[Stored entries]
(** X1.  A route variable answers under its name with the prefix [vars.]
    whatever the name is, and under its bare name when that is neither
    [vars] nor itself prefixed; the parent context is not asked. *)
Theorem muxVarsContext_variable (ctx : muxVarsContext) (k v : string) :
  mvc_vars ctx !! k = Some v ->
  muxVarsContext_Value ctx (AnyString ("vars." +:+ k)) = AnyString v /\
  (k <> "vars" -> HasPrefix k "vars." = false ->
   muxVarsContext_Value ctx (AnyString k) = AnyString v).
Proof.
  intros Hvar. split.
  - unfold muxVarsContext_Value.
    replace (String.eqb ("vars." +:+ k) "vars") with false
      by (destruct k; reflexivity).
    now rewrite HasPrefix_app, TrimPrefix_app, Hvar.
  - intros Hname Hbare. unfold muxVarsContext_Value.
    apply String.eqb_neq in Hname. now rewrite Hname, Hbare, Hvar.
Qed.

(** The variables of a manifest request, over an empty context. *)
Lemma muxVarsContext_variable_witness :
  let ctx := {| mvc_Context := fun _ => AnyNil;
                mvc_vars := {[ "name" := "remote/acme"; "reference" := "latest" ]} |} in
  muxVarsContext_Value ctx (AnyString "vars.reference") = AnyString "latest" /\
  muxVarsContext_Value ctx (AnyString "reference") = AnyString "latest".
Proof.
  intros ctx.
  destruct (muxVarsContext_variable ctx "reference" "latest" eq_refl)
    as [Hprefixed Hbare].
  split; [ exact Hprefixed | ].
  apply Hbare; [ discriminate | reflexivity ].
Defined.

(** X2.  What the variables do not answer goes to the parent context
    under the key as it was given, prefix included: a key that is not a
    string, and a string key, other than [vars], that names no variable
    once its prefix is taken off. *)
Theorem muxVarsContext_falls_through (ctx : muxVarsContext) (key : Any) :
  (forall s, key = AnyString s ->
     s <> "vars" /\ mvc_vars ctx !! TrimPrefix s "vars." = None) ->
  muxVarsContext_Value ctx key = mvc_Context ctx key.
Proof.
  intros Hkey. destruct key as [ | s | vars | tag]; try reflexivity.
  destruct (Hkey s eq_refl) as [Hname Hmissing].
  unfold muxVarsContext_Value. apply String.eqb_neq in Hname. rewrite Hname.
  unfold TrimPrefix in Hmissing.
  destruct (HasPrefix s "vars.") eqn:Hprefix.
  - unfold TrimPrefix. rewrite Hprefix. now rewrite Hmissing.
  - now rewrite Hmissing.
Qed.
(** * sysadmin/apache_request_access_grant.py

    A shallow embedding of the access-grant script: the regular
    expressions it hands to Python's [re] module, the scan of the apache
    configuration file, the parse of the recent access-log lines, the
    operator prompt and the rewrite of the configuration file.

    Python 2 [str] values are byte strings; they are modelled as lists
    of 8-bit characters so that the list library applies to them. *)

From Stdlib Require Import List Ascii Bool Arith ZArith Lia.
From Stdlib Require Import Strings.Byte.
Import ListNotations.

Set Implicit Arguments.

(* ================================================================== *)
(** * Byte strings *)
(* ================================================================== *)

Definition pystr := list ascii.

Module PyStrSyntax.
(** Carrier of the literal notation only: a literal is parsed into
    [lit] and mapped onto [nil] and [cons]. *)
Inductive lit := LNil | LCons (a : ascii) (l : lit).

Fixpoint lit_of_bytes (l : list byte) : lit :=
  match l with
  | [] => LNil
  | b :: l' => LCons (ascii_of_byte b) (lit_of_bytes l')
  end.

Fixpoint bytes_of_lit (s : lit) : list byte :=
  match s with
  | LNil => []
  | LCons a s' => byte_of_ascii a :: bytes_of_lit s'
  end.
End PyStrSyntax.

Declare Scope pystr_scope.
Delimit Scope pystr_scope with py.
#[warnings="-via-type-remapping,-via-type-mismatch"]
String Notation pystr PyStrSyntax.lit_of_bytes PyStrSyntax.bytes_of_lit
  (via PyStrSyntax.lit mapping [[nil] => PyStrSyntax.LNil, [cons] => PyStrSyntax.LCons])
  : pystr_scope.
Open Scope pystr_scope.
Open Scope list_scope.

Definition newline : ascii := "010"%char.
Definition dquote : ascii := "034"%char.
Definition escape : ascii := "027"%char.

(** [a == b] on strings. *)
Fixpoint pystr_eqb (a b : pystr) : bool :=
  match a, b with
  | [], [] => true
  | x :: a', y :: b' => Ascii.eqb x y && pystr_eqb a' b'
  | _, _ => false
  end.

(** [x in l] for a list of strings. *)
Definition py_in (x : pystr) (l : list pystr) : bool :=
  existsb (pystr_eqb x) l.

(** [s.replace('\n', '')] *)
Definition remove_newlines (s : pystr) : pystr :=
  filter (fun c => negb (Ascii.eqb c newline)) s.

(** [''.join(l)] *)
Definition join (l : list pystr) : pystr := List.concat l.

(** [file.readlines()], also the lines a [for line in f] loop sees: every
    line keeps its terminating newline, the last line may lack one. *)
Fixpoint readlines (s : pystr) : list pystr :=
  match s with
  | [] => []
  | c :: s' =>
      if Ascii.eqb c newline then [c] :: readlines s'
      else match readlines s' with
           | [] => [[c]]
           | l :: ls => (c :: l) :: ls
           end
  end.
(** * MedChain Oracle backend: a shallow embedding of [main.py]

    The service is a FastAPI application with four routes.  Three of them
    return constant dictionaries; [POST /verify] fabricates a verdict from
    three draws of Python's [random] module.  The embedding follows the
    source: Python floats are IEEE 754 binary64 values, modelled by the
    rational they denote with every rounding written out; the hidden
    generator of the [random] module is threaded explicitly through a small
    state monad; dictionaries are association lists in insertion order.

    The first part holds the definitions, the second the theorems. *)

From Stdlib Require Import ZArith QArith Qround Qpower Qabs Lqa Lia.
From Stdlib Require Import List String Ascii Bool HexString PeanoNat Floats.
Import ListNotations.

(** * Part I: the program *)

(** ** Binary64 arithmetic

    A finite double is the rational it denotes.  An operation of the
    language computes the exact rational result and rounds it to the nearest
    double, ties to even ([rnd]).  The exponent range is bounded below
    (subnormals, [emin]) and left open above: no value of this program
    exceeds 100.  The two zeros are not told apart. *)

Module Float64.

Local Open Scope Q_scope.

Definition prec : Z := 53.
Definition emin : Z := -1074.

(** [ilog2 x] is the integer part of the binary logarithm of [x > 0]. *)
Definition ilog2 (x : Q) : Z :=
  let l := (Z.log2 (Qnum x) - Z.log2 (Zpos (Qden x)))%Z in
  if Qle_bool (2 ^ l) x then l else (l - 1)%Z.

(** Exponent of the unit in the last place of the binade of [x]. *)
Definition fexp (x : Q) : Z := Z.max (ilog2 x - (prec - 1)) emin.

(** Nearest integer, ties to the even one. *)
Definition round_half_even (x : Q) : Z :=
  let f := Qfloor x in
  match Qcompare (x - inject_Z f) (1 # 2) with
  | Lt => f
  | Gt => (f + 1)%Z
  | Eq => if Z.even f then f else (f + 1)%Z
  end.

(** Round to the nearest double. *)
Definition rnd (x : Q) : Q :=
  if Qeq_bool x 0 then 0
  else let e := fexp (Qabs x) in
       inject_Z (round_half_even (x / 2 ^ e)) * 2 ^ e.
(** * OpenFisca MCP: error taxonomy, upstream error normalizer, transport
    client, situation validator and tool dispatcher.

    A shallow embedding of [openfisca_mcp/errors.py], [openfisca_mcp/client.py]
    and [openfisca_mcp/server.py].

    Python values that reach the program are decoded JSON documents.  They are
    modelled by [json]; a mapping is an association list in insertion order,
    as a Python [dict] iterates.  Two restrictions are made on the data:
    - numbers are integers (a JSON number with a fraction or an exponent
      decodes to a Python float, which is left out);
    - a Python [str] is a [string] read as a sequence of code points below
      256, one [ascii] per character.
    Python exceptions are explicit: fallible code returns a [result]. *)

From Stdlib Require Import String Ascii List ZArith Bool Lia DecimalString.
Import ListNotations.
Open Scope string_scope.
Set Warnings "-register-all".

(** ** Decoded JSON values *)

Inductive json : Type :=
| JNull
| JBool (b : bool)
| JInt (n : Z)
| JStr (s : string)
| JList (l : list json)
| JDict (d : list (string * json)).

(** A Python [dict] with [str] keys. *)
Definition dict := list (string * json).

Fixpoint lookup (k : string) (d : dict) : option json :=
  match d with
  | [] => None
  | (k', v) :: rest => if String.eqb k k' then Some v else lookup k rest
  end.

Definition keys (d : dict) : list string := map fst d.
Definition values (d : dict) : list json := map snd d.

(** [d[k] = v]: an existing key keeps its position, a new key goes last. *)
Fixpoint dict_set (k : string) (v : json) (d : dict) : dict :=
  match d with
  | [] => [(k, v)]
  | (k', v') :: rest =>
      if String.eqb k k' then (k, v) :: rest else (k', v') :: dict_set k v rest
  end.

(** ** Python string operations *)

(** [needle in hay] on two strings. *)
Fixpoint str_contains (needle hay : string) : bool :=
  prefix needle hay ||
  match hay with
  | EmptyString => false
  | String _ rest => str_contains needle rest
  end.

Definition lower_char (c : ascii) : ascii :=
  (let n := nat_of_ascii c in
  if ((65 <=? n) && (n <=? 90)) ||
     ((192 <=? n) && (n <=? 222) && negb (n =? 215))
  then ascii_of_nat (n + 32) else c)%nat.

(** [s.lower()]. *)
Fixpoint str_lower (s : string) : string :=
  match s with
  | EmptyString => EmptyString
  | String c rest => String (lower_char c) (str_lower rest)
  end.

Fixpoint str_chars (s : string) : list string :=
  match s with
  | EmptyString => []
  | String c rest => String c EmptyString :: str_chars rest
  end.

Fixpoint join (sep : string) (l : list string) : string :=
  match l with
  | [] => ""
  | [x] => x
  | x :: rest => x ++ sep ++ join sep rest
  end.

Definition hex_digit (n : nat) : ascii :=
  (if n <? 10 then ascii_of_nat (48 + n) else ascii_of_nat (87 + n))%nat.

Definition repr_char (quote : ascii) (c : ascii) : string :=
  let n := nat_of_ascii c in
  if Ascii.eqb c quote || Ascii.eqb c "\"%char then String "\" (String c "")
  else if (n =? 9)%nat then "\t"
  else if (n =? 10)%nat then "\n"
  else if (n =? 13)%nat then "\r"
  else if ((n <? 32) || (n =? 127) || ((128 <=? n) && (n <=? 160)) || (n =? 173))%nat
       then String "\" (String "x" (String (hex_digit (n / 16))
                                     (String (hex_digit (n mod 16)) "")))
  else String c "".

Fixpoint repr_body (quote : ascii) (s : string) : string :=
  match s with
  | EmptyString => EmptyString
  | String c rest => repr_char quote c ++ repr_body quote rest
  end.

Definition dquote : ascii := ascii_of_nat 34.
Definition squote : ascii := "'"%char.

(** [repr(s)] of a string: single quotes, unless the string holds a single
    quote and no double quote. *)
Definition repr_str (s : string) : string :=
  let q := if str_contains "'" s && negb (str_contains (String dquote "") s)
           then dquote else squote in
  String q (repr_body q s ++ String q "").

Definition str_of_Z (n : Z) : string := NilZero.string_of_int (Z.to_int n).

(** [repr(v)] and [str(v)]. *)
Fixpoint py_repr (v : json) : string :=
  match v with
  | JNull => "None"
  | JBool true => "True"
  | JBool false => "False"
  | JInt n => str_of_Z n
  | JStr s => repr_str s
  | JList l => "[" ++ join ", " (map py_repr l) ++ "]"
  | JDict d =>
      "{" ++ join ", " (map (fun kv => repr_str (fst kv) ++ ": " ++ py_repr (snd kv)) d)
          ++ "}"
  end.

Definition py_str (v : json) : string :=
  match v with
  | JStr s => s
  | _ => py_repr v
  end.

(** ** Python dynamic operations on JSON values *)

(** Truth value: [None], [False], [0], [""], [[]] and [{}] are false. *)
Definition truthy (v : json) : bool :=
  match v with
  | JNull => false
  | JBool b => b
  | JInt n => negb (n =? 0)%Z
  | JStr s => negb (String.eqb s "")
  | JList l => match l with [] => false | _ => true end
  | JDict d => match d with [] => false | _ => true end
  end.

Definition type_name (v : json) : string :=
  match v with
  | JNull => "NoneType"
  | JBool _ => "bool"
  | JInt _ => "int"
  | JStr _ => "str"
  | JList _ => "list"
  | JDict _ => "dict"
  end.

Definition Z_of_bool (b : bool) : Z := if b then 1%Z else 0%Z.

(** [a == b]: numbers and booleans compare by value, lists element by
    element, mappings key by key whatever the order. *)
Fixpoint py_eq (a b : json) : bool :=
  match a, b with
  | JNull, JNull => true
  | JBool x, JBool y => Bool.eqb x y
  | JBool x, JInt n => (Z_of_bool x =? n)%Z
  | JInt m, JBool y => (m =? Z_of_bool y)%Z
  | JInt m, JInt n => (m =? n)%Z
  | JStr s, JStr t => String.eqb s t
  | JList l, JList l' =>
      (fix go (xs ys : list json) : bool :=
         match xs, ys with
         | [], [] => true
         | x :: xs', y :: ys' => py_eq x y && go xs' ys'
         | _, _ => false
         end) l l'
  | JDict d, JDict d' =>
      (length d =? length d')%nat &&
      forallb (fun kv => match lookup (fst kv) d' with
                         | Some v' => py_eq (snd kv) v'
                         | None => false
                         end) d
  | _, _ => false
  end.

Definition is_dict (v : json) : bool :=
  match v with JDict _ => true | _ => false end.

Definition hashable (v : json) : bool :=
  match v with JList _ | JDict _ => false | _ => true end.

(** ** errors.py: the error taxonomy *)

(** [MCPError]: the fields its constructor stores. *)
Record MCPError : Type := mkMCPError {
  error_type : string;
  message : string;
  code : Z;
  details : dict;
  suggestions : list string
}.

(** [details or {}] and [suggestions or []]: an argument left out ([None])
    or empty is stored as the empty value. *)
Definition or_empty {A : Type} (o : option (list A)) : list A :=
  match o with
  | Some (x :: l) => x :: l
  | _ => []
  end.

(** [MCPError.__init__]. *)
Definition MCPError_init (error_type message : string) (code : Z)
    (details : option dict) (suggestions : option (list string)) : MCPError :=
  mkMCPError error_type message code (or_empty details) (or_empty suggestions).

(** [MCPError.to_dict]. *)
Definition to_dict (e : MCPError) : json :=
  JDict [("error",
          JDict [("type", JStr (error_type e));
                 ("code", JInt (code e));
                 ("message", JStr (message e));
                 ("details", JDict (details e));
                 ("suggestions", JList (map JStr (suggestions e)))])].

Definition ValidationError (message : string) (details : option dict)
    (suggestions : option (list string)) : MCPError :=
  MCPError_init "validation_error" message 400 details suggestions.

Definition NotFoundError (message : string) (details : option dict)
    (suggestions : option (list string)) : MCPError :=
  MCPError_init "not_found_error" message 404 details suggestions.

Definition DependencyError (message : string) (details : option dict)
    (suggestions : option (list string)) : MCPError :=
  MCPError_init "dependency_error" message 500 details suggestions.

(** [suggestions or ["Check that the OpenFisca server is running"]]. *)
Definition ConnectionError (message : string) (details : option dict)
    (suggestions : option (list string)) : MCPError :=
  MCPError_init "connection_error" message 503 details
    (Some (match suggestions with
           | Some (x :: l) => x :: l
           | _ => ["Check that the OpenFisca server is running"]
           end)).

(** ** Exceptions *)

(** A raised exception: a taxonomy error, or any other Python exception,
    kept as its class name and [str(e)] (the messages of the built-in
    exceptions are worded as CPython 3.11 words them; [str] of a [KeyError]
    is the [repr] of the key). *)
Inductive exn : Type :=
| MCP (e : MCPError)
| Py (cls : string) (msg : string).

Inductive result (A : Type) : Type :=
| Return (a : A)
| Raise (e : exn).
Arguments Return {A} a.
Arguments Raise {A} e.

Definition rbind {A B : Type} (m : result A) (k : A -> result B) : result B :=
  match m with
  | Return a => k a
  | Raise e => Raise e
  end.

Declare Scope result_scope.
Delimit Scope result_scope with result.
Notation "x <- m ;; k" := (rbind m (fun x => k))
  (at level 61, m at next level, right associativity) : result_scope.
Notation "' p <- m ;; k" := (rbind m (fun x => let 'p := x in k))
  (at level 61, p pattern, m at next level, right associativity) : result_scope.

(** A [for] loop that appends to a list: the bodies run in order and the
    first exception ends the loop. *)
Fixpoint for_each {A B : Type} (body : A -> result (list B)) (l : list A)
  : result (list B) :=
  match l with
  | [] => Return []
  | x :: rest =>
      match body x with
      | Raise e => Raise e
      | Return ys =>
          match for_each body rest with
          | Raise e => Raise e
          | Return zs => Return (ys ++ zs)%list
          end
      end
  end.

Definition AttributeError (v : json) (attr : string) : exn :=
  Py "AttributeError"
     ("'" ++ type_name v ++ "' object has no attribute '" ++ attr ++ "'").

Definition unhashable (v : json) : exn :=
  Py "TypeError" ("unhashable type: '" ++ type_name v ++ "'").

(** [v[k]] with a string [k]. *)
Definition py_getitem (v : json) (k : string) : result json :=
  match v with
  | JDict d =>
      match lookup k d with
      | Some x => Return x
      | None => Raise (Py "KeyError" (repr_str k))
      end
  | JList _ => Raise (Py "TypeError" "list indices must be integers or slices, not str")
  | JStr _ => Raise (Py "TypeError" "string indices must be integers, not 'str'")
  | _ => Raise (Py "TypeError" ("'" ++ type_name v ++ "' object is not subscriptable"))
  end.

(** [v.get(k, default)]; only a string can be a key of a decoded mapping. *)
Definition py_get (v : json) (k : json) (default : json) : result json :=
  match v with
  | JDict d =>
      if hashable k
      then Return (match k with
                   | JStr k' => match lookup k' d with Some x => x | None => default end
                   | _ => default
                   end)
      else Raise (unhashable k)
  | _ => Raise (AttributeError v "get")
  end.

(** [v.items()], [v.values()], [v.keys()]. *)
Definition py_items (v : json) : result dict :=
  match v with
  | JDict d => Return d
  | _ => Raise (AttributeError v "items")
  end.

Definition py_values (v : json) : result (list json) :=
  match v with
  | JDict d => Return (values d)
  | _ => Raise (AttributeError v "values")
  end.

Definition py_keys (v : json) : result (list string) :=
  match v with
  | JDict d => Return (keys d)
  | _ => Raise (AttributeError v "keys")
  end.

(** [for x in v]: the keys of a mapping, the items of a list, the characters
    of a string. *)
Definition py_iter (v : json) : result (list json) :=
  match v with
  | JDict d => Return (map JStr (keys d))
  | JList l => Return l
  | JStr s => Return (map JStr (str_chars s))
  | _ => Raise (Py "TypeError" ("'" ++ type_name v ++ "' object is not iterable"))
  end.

> Problem details: Nothing beyond the lines from the start of the entries through the line with "Theorem muxVarsContext_variable (ctx" should appear. Repeat those lines exactly, both ends included.

> Result of the exercise:
(** X1.  A route variable answers under its name with the prefix [vars.]
    whatever the name is, and under its bare name when that is neither
    [vars] nor itself prefixed; the parent context is not asked. *)
Theorem muxVarsContext_variable (ctx : muxVarsContext) (k v : string) :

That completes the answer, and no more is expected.